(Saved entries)

◆ ◆ ◆

Lemma dialerSystem_ok connect I network address :
  good_connect connect → triple I (dialerErrWrapper (dialerSystem connect) network address) (λ res tx, I tx ∧ connected res).
Proof.
  intros Hc. unfold dialerErrWrapper, dialerSystem. eapply triple_bind.
  - eapply (triple_bind _ _ _ (λ res tx, I tx ∧ match res with Val (_, remote) => is_Some remote | Err _ => True end)).
    + apply triple_ask. intros tx now Htx. split; [done|]. destruct (connect now network address) as [[id remote]|err] eqn:E; [|done].
      by eapply Hc.
    + intros res. apply (triple_ret _ _ (λ res tx, I tx ∧ connected res)). intros tx [Htx Hres].
      by destruct res as [[id remote]|err].
  - intros [conn|err]; [by apply triple_ret|]. apply triple_wrap; [done|]. by intros tx [Htx _].
Qed.

Lemma dial_addrs_ok connect i C H network host port addrs errs :
  good_connect connect →
  (∀ addr started err finished tags, addr ∈ addrs → C (connect_event i started (JoinHostPort addr port) err finished tags)) →
  triple (flow_trace i C H) (dial_addrs (dialerErrWrapper (dialerSystem connect)) network host port addrs errs)
    (λ res tx, flow_trace i C H tx ∧ connected res).
Proof.
  intros Hc. revert errs. induction addrs as [|addr addrs IH]; intros errs HC; cbn [dial_addrs].
  { apply triple_ret. by intros tx Htx. }
  eapply triple_bind; [apply triple_clock, flow_trace_invariant|]. intros started. cbn beta.
  eapply triple_bind; [by apply dialerSystem_ok|]. intros res. cbn beta.
  apply triple_pure. intros Hres.
  eapply triple_bind; [apply triple_clock, flow_trace_invariant|]. intros finished. cbn beta.
  eapply (triple_bind _ _ _ (λ res tx, flow_trace i C H tx ∧ connected res)).
  { apply triple_wrap; [done|]. intros tx Htx. by destruct res. }
  clear res Hres. intros res. apply triple_pure. intros Hres.
  eapply (triple_bind _ _ _ (λ _, flow_trace i C H)).
  { apply triple_callback. intros tx Htx. apply OnConnectDone_ok; [done|]. apply HC. left. }
  intros _. destruct res as [conn|err]; [by apply triple_ret|]. apply IH. intros. apply HC. by right.
Qed.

◆ ◆ ◆

- **PROBLEM STATEMENT**
Please transcribe the records exactly from their first line through the line holding "tx [Htx Hres].", and leave out all others.

- **RESULT OF THIS TASK**
Lemma dialerSystem_ok connect I network address :
  good_connect connect → triple I (dialerErrWrapper (dialerSystem connect) network address) (λ res tx, I tx ∧ connected res).
Proof.
  intros Hc. unfold dialerErrWrapper, dialerSystem. eapply triple_bind.
  - eapply (triple_bind _ _ _ (λ res tx, I tx ∧ match res with Val (_, remote) => is_Some remote | Err _ => True end)).
    + apply triple_ask. intros tx now Htx. split; [done|]. destruct (connect now network address) as [[id remote]|err] eqn:E; [|done].
      by eapply Hc.
    + intros res. apply (triple_ret _ _ (λ res tx, I tx ∧ connected res)). intros tx [Htx Hres].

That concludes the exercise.